Tendinopathy in Runners
Tendinopathy in Runners
One of the most common type of injuries I see within the Running Community, are related to tendons, this is generally known as tendinopathy (basically pain in the tendon). Tendons attach muscle to bone and have the potential to store energy for explosive power, as well as do many other cool things!
If we increase our training load too quickly, you are more likely to increase your risk of tendinopathy, others may be prone to tendon-related injuries through other medical issues.
In clinic I like to start by eliminating any 'red flags', from there, I then have a mental checklist when talking to the Runner:
Previous Running History? Are you new to it? Coming back into it? General Running Cycle / Pattern
Changes in Training Programme? Do you have one? Goals? Weekly Mileage over the last 6-8 weeks? Errors?
Stressors / Changes within the Runners Lifestyle? New Baby, New Job, Changes at work, Changes in Family Dynamics, Worries etc.
Strength & Conditioning? What else do you do? Gym? Bike? Swim? Yoga? Exercise Classes?
Running Gait? Including Cadence, Variety of Speeds, Form, Potential Form Compensations.
All of these are factors that may affect tendon health.
If you're able to identify the factor, this will help you to get back to running quicker, as well as helping to reduce your risk of tendinopathy in the future.
Ensure that you don't increase your weekly mileage by more than about 15% (to be more specific, there are other options such as the ACWR, Acute: Chronic Workload Ratio) but a general 15% is a good rule to go on.

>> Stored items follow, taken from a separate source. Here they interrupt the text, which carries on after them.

Lemma t_eval_within_t_span_iff_witness :
  exists grid,
    t_eval (Script.mkGlobals 1 1 1 1 0 1 1 10 1 1 1 1 1 1 1 [0; 1; 1; 1] 8 5)
      = Ok grid /\
    (forall solve_ivp,
        result solve_ivp
          (Script.mkGlobals 1 1 1 1 0 1 1 10 1 1 1 1 1 1 1 [0; 1; 1; 1] 8 5) =
        solve_ivp
          (rhs (Script.mkGlobals 1 1 1 1 0 1 1 10 1 1 1 1 1 1 1 [0; 1; 1; 1] 8 5))
          (0, 5) [0; 1; 1; 1] grid) /\
    (Forall (fun x => 0 <= x /\ x <= 5) grid <-> (0 <= 8 <= 5)%Z).
Proof.
  apply (t_eval_within_t_span_iff
           (Script.mkGlobals 1 1 1 1 0 1 1 10 1 1 1 1 1 1 1 [0; 1; 1; 1] 8 5)).
  reflexivity.
Defined.
Lemma split_labels_in_range (n_classes : nat) (dataset : Dataset) (indices sub : list nat) :
  Forall (λ d : DGLGraph * Z, (0 ≤ d.2 < Z.of_nat n_classes)%Z) dataset →
  indices ≡ₚ seq 0 (length dataset) →
  sub ⊆ indices →
  labels_in_range n_classes (mkSubset dataset sub).
Proof.
  intros Hlab Hperm Hsub. unfold labels_in_range. cbn [sub_indices sub_dataset].
  apply Forall_forall. intros j Hj.
  apply Hsub in Hj. rewrite Hperm in Hj. apply elem_of_seq in Hj.
  destruct (lookup_lt_is_Some_2 dataset j) as [d Hd]; [lia|].
  exists d. split; [done|]. by eapply (Forall_lookup_1 _ _ _ _ Hlab).
Qed.

(** On a well-formed dataset of at least two graphs whose node features
    have width 18 and whose labels are among the six classes, the notebook
    runs to its end and prints one line per epoch and the validation
    line. *)
Lemma notebook_runs (sig : gmap string nat) (dataset : Dataset) (cuda_available : bool)
    (entropy : Z) (init : Params) :
  sig !! "node_attr" = Some 18 →
  Forall (λ d, wf_graph sig d.1) dataset →
  Forall (λ d : DGLGraph * Z, (0 ≤ d.2 < 6)%Z) dataset →
  2 ≤ length dataset →
  ∃ out, notebook dataset cuda_available entropy init = (Ok tt, out)
    ∧ length out = epochs cuda_available + 1.
Proof.
  intros Hsig Hwf Hlab Hlen. unfold notebook.
  rewrite split_dataset_80_20. cbv zeta.
  set (n := length dataset) in *.
  set (k := Nat.div (4 * n) 5).
  set (indices := permutation _ n).
  assert (Hperm : indices ≡ₚ seq 0 n) by apply permutation_Permutation.
  assert (Hilen : length indices = n) by (by rewrite Hperm, length_seq).
  assert (Hk : 5 * k ≤ 4 * n < 5 * k + 5).
  { unfold k. pose proof (Nat.div_mod_eq (4 * n) 5).
    pose proof (Nat.mod_upper_bound (4 * n) 5). lia. }
  set (train_loader := mkDataLoader (mkSubset dataset (take k indices)) 512).
  set (val_loader := mkDataLoader (mkSubset dataset (drop k indices)) 512).
  assert (Hwft : wf_loader 18 train_loader).
  { eapply split_loaders_wf; [lia|done|done|exact Hperm|].
    apply subseteq_take. }
  assert (Hwfv : wf_loader 18 val_loader).
  { eapply split_loaders_wf; [lia|done|done|exact Hperm|].
    apply subseteq_drop. }
  assert (Hlabt : labels_in_range 6 (dl_dataset train_loader)).
  { eapply (split_labels_in_range 6); [exact Hlab|exact Hperm|apply subseteq_take]. }
  set (st := mkState _ _ true []).
  assert (Hinv : train_inv 18 st) by done.
  assert (Hpost : 0 < Subset_len (dl_dataset train_loader)).
  { unfold Subset_len. cbn [train_loader dl_dataset sub_indices].
    rewrite length_take, Hilen. lia. }
  assert (Hposv : 0 < Subset_len (dl_dataset val_loader)).
  { unfold Subset_len. cbn [val_loader dl_dataset sub_indices].
    rewrite length_drop, Hilen. lia. }
  set (st0 := set_model st (set_training (model st) true)).
  destruct (training_loop_ok 18 train_loader (epochs cuda_available) 0 st0 Hwft)
    as (st' & Hloop & [Hm' _] & _ & _ & Hout); [done|done|done|].
  destruct (validation_cell_unfold 18 val_loader st' Hwfv Hm') as (_ & _ & Hval).
  rewrite decide_False in Hval by lia.
  unfold se_bind at 1. unfold training_cell, se_bind at 1. unfold model_train.
  fold st0. rewrite Hloop, Hval. cbn [stdout].
  eexists. split; [done|].
  rewrite Hout. cbn [stdout st0 set_model st app].
  rewrite length_app, length_fmap, length_seq. done.
Qed.
(** The matcher of a pattern list matches a path exactly when one of the
    patterns does: its pieces match from a segment boundary of the path (the
    start of the path only, for a pattern that begins with a slash) up to the
    end of the path or to the newline that ends it. The matcher of the empty
    list matches nothing. *)
Lemma matches_spec (pats : list string) (path : string) :
  matches {| patterns := pats |} path = true
  <-> exists pattern, In pattern pats /\ pattern_matches pattern path.
Proof.
  unfold matches. destruct pats as [|pat pats].
  - simpl. split; [discriminate|]. intros (p & [] & _).
  - rewrite regex_of_patterns. unfold re_search.
    rewrite search_from_spec. split.
    + intros (pre & rest & -> & H).
      change (map (fun p => RSeq (part_regex p) REmpty) (pat :: pats))
        with (RSeq (part_regex pat) REmpty
                :: map (fun p => RSeq (part_regex p) REmpty) pats) in H.
      rewrite accept_alt_of in H. apply existsb_exists in H as (r & Hr & H).
      change (RSeq (part_regex pat) REmpty
                :: map (fun p => RSeq (part_regex p) REmpty) pats)
        with (map (fun p => RSeq (part_regex p) REmpty) (pat :: pats)) in Hr.
      apply in_map_iff in Hr as (p & <- & Hp). exists p. split; [exact Hp|].
      apply accept_part in H as [[Hb H]|(Hs & u & s' & -> & Hu & H)].
      * exists pre, rest. split; [reflexivity|]. split; [|exact H].
        left. destruct pre; [reflexivity|discriminate].
      * exists (pre +:+ u +:+ "/"), s'. split.
        { rewrite !append_assoc, append_cons, append_nil. reflexivity. }
        split; [|exact H]. right. split; [exact Hs|].
        exists (pre +:+ u). now rewrite append_assoc.
    + intros (p & Hp & pre & rest & -> & Hpre & H).
      assert (Hin : In (RSeq (part_regex p) REmpty)
                      (map (fun p => RSeq (part_regex p) REmpty) (pat :: pats))).
      { apply in_map_iff. exists p. auto. }
      destruct Hpre as [->|(Hs & pre' & ->)].
      * exists "", rest. split; [reflexivity|].
        change (map (fun p => RSeq (part_regex p) REmpty) (pat :: pats))
          with (RSeq (part_regex pat) REmpty
                  :: map (fun p => RSeq (part_regex p) REmpty) pats) in *.
        rewrite accept_alt_of. apply existsb_exists.
        eexists. split; [exact Hin|]. apply accept_part. left. auto.
      * exists pre', (String "/" rest). split.
        { rewrite append_assoc, append_cons, append_nil. reflexivity. }
        change (map (fun p => RSeq (part_regex p) REmpty) (pat :: pats))
          with (RSeq (part_regex pat) REmpty
                  :: map (fun p => RSeq (part_regex p) REmpty) pats) in *.
        rewrite accept_alt_of. apply existsb_exists.
        eexists. split; [exact Hin|]. apply accept_part. right.
        split; [exact Hs|]. exists "", rest. auto.
Qed.
(** The cell an update writes for its record is there at the end. *)
Lemma fold_update_cell (I : DataFrame -> Prop) (l : list nat) (i : nat)
      (c : string) (y : cell) :
  (forall j cur, I cur -> I (record_update w (f j) j cur)) ->
  (forall cur, I cur -> at_get (record_update w (f i) i cur) i c = Some y) ->
  In i l -> NoDup l ->
  forall init, I init ->
  at_get (fold_left (fun c i => record_update w (f i) i c) l init) i c
  = Some y.
Proof.
  intros HI Hset. induction l as [|a l IH]; intros Hin Hnd init Hinit;
    [contradiction|].
  inversion Hnd as [|? ? Ha Hl]; subst. simpl.
  destruct Hin as [->|Hin].
  - apply fold_update_keep; [exact Ha | now apply Hset].
  - apply IH; [exact Hin | exact Hl | now apply HI].
Qed.

End FoldFacts.

Lemma seen_address (df : Streamlit.DataFrame) (email_col : string) (i : nat) :
  ~ In email_col preset_columns ->
  seen df email_col i = address df email_col i.
Proof.
  intros Hres. unfold seen, address. now rewrite initialised_column.
Qed.

Lemma fold_left_pointwise {A B} (g h : A -> B -> A) (l : list B) :
  (forall a b, g a b = h a b) ->
  forall a, fold_left g l a = fold_left h l a.
Proof.
  intros E. induction l as [|b l IH]; intros a; simpl; [reflexivity|].
  now rewrite E, IH.
Qed.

Strengthen the muscles to cope with the load / capacity from running
Listen to your body, and think about your other lifestyle factors: Sleep, Nutrition, General Mood
If you are already suffering from tendinopathy, seek medical advice, or follow these simple steps to get back into training:
- Reduce load by 50%, continue to run
- Don't Stretch, this can compress and aggravate the tendon more
- Start strengthening the muscles, and loading the tendons.
- Keep pain to a minimum, don't 'poke the bear' to more than a 5/10.
- Keep a Pain/discomfort diary. I'd encourage this to be a measurable outcome with a few comments.
- Morning you wake up,
- During the Run,
- After the Run,
- 24-48 hours after
e.g. 7am 4/10 stiff-like feeling in the middle of the Achilles.